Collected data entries
Segment Open

Lemma statin_factor_amended_witness :
  0.1 <= cvUnclamped (withStatins elderlyWoman true) 10 /\
  CVRisk.tenYear (calculateCVRisk (withStatins elderlyWoman true)) =
    0.75 * CVRisk.tenYear (calculateCVRisk (withStatins elderlyWoman false)).
Proof.
  assert (H : 0.1 <= cvUnclamped (withStatins elderlyWoman true) 10).
  { rewrite cvUnclamped_withStatins.
    change (withStatins elderlyWoman false) with elderlyWoman.
    pose proof (cvUnclamped_elderlyWoman 10 ltac:(lra)). lra. }
  split; [exact H |].
  apply (proj1 (proj2 (proj2 (proj2 (statin_factor_amended elderlyWoman))))).
  exact H.
Defined.

(** *** The optimal profile of [goldenRecord] *)

Lemma linearPredictor_optimal_golden : -2 <= linearPredictor (optimalData goldenRecord).
Proof.
  assert (Hm : Rmin (Rmax 50 30) 79 = 50)
    by (apply (modelAge_mid goldenRecord); simpl; lra).
  unfold linearPredictor, cvCoefficients, Math_min, Math_max, Math_log, b2r.
  cbn [goldenRecord optimalData age gender totalCholesterol hdlCholesterol
       systolicBP isSmoker hasDiabetes onHypertensionMeds].
  rewrite Hm.
  pose proof ln_50_bounds. pose proof ln_160_bounds.
  pose proof ln_55_bounds. pose proof ln_115_bounds.
  nra.
Qed.

Lemma cvUnclamped_optimal_golden : 1 <= cvUnclamped (optimalData goldenRecord) 10.
Proof.
  unfold cvUnclamped.
  assert (Hs : baselineS10 (optimalData goldenRecord) = 0.9144) by reflexivity.
  rewrite Hs. cbn [goldenRecord optimalData onStatins].
  assert (Hrf : 0.13 <= Math_exp (linearPredictor (optimalData goldenRecord))).
  { unfold Math_exp. eapply Rle_trans; [apply exp_m2_lb |].
    destruct (Rle_lt_or_eq_dec _ _ linearPredictor_optimal_golden) as [Hlt | Heq].
    - left. now apply exp_increasing.
    - rewrite Heq. lra. }
  eapply Rle_trans;
    [| apply (riskBeforeClamp_rf_mono 0.9144 0.13 _ false 10); lra].
  rewrite riskBeforeClamp_exp.
  pose proof (ln_le_minus_one 0.9144 ltac:(lra)).
  assert (Hx : 0.13 * (10 / 10 * ln 0.9144) <= -0.011128) by lra.
  assert (He : exp (0.13 * (10 / 10 * ln 0.9144)) <= 0.99).
  { eapply Rle_trans; [| apply (exp_ub_base (-0.011128) 0.99); lra].
    destruct (Rle_lt_or_eq_dec _ _ Hx) as [Hlt | Heq];
      [left; now apply exp_increasing | rewrite Heq; lra]. }
  lra.
Qed.

(** *** Further enclosures and the evaluated age *)

Lemma ln_75_bounds : 4.3169 <= ln 75 <= 4.318.
Proof.
  split.
  - apply ln_ge_of_exp.
    exp_ub_step 8.660170469140654877325;
    exp_ub_step 2.94281675765594601137;
    exp_ub_step 1.715464006517171438426;
    exp_ub_step 1.309757231901076940347;
    exp_ub_step 1.144446255575628566767;
    exp_ub_step 1.069787948883155332568;
    exp_ub_step 1.034305539423992127237;
    exp_ub_step 1.017008131444381386189;
    exp_ub_step 1.008468210428262030196;
    exp_ub_step 1.004225179144728490807;
    exp_ub_step 1.00211036275688142931;
    exp_ub_step 1.00105462526121991307;
    exp_ub_step 1.000527173674568377572;
    exp_ub_step 1.000263552107427524041;
    exp_ub_finish.
  - apply ln_le_of_exp; [lra |].
    exp_lb_step 8.661238805592549054446;
    exp_lb_step 2.942998268024048473284;
    exp_lb_step 1.715516909862461388756;
    exp_lb_step 1.309777427604576406168;
    exp_lb_step 1.144455078893259316453;
    exp_lb_step 1.069792072738090220166;
    exp_lb_step 1.034307532960139578315;
    exp_lb_step 1.017009111542339908802;
    exp_lb_step 1.00846869636213295245;
    exp_lb_step 1.004225421089375207841;
    exp_lb_step 1.002110483474439662466;
    exp_lb_step 1.001054685556408383003;
    exp_lb_step 1.000527203806277514752;
    exp_lb_step 1.000263567169312387704;
    exp_lb_step 1.00013177490234375;
    exp_lb_finish.
Qed.

Lemma ln_78_bounds : 4.3562 <= ln 78 <= 4.3573.
Proof.
  split.
  - apply ln_ge_of_exp.
    exp_ub_step 8.830792768770309799818;
    exp_ub_step 2.971664982593143826242;
    exp_ub_step 1.723851786724468904462;
    exp_ub_step 1.312955363568948182566;
    exp_ub_step 1.14584264345892982766;
    exp_ub_step 1.070440396967028626003;
    exp_ub_step 1.034620895288234851916;
    exp_ub_step 1.017163160603172283369;
    exp_ub_step 1.00854507118084330231;
    exp_ub_step 1.004263447099835104971;
    exp_ub_step 1.002129456257940311907;
    exp_ub_step 1.001064161908686206618;
    exp_ub_step 1.000531939474540815929;
    exp_ub_step 1.000265934376724046161;
    exp_ub_step 1.000132958349400685403;
    exp_ub_finish.
  - apply ln_le_of_exp; [lra |].
    exp_lb_step 8.831813271276488419682;
    exp_lb_step 2.971836683143353424422;
    exp_lb_step 1.723901587429907039478;
    exp_lb_step 1.312974328549460649918;
    exp_lb_step 1.145850918989665361048;
    exp_lb_step 1.070444262439509440266;
    exp_lb_step 1.034622763348801175151;
    exp_lb_step 1.017164078872627695367;
    exp_lb_step 1.008545526425370494969;
    exp_lb_step 1.004263673755737564849;
    exp_lb_step 1.002129569345071049256;
    exp_lb_step 1.001064218392142437511;
    exp_lb_step 1.00053196770125363022;
    exp_lb_step 1.000265948486328125;
    exp_lb_finish.
Qed.

Lemma evalAge_at_most (d : MedicalData) (a : R) :
  30 <= a <= 79 -> age d <= a -> Rmin (Rmax (age d) 30) 79 <= a.
Proof.
  intros Ha H. unfold Rmin, Rmax.
  destruct (Rle_dec (age d) 30); destruct (Rle_dec _ 79); lra.
Qed.

Lemma evalAge_at_least (d : MedicalData) (a : R) :
  30 <= a <= 79 -> a <= age d -> a <= Rmin (Rmax (age d) 30) 79.
Proof.
  intros Ha H. unfold Rmin, Rmax.
  destruct (Rle_dec (age d) 30); destruct (Rle_dec _ 79); lra.
Qed.

Lemma baselineS10_gender (d : MedicalData) :
  baselineS10 d = match gender d with MALE => 0.9144 | FEMALE => 0.9665 end.
Proof. unfold baselineS10, cvCoefficients. destruct (gender d); reflexivity. Qed.

Lemma cvUnclamped_lp_strict (d1 d2 : MedicalData) (t : R) :
  gender d1 = gender d2 -> onStatins d1 = onStatins d2 -> 0 < t ->
  linearPredictor d1 < linearPredictor d2 -> cvUnclamped d1 t < cvUnclamped d2 t.
Proof.
  intros Hg Hs Ht Hlp. unfold cvUnclamped.
  rewrite !baselineS10_gender, Hg, Hs.
  apply riskBeforeClamp_rf_strict; [destruct (gender d2); lra | exact Ht |].
  unfold Math_exp. now apply exp_increasing.
Qed.

(** *** C6: optimal counterfactual against the original record *)

Lemma ln_le_mono (x y : R) : 0 < x -> x <= y -> ln x <= ln y.
Proof.
  intros Hx Hxy. destruct (Rle_lt_or_eq_dec _ _ Hxy) as [Hlt | Heq].
  - left. now apply ln_increasing.
  - rewrite Heq. lra.
Qed.

Lemma modelAge_bounds (d : MedicalData) :
  30 <= Rmin (Rmax (age d) 30) 79 <= 79 /\
  (age d <= 74 -> Rmin (Rmax (age d) 30) 79 <= 74).
Proof.
  unfold Rmin, Rmax.
  destruct (Rle_dec (age d) 30); destruct (Rle_dec _ 79); lra.
Qed.

Lemma ln_diff_bounds (x y : R) :
  0 < x -> 0 < y -> 1 - y / x <= ln x - ln y <= x / y - 1.
Proof.
  intros Hx Hy.
  assert (Hq : 0 < x * / y) by (apply Rmult_lt_0_compat; [lra | now apply Rinv_0_lt_compat]).
  assert (E : ln x - ln y = ln (x * / y))
    by (rewrite ln_mult, ln_Rinv by (try apply Rinv_0_lt_compat; lra); ring).
  rewrite E. split.
  - pose proof (ln_ge_one_minus_inv (x * / y) Hq) as H.
    replace (/ (x * / y)) with (y / x) in H by (field; lra). exact H.
  - apply ln_le_minus_one. exact Hq.
Qed.

Lemma clamp_strict (x y : R) : x < y -> 0.1 < y -> y <= 100 ->
  Math_min (Math_max x 0.1) 100 < Math_min (Math_max y 0.1) 100.
Proof.
  intros Hxy Hy H100. unfold Math_min, Math_max, Rmin, Rmax.
  destruct (Rle_dec x 0.1); destruct (Rle_dec y 0.1); try lra;
    repeat match goal with |- context [Rle_dec ?a 100] => destruct (Rle_dec a 100) end; lra.
Qed.

(** With a non-negative predictor and no statins the ten-year risk before
    the clamp is at least [(1 - s10) * 100 >= 3]. *)
Lemma cvUnclamped_10_lb (d : MedicalData) :
  onStatins d = false -> 0 <= linearPredictor d -> 3 <= cvUnclamped d 10.
Proof.
  intros Hs Hlp. unfold cvUnclamped. rewrite Hs.
  assert (Hrf : 1 <= Math_exp (linearPredictor d)).
  { unfold Math_exp. rewrite <- exp_0.
    destruct (Rle_lt_or_eq_dec _ _ Hlp) as [Hlt | Heq].
    - left. now apply exp_increasing.
    - rewrite Heq. lra. }
  eapply Rle_trans;
    [| apply (riskBeforeClamp_rf_mono _ 1 _ false 10);
         [apply baselineS10_range | lra | exact Hrf]].
  rewrite riskBeforeClamp_exp.
  replace (1 * (10 / 10 * ln (baselineS10 d))) with (ln (baselineS10 d)) by field.
  rewrite exp_ln by apply baselineS10_range.
  rewrite baselineS10_gender. destruct (gender d); lra.
Qed.

(** A record off statins whose optimal counterfactual has a larger,
    non-negative predictor reports a strictly smaller ten-year risk than
    that counterfactual. *)
Lemma optimal_gt_original (d : MedicalData) :
  onStatins d = false -> 0 <= linearPredictor (optimalData d) ->
  linearPredictor d < linearPredictor (optimalData d) ->
  CVRisk.tenYear (calculateCVRisk d) < CVRisk.tenYear (calculateOptimalRisk d).
Proof.
  intros Hs H0 Hlt. unfold calculateOptimalRisk. rewrite !calculateCVRisk_unfold.
  cbn [CVRisk.tenYear]. rewrite !cvRiskAtTime_clamp.
  pose proof (cvUnclamped_10_lb (optimalData d) eq_refl H0) as Hlo.
  pose proof (riskBeforeClamp_lt_100 (baselineS10 (optimalData d))
    (Math_exp (linearPredictor (optimalData d))) (onStatins (optimalData d)) 10) as H100.
  fold (cvUnclamped (optimalData d) 10) in H100.
  apply clamp_strict; [| lra | lra].
  apply cvUnclamped_lp_strict; [reflexivity | rewrite Hs; reflexivity | lra | exact Hlt].
Qed.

Segment Closed

• Problem: Quote exactly the stretch of lines above that starts at the first one and ends at the line with "by (apply (modelAge_mid", and nothing beyond it.

• Exercise answer:
Lemma statin_factor_amended_witness :
  0.1 <= cvUnclamped (withStatins elderlyWoman true) 10 /\
  CVRisk.tenYear (calculateCVRisk (withStatins elderlyWoman true)) =
    0.75 * CVRisk.tenYear (calculateCVRisk (withStatins elderlyWoman false)).
Proof.
  assert (H : 0.1 <= cvUnclamped (withStatins elderlyWoman true) 10).
  { rewrite cvUnclamped_withStatins.
    change (withStatins elderlyWoman false) with elderlyWoman.
    pose proof (cvUnclamped_elderlyWoman 10 ltac:(lra)). lra. }
  split; [exact H |].
  apply (proj1 (proj2 (proj2 (proj2 (statin_factor_amended elderlyWoman))))).
  exact H.
Defined.

(** *** The optimal profile of [goldenRecord] *)

Lemma linearPredictor_optimal_golden : -2 <= linearPredictor (optimalData goldenRecord).
Proof.
  assert (Hm : Rmin (Rmax 50 30) 79 = 50)
    by (apply (modelAge_mid goldenRecord); simpl; lra).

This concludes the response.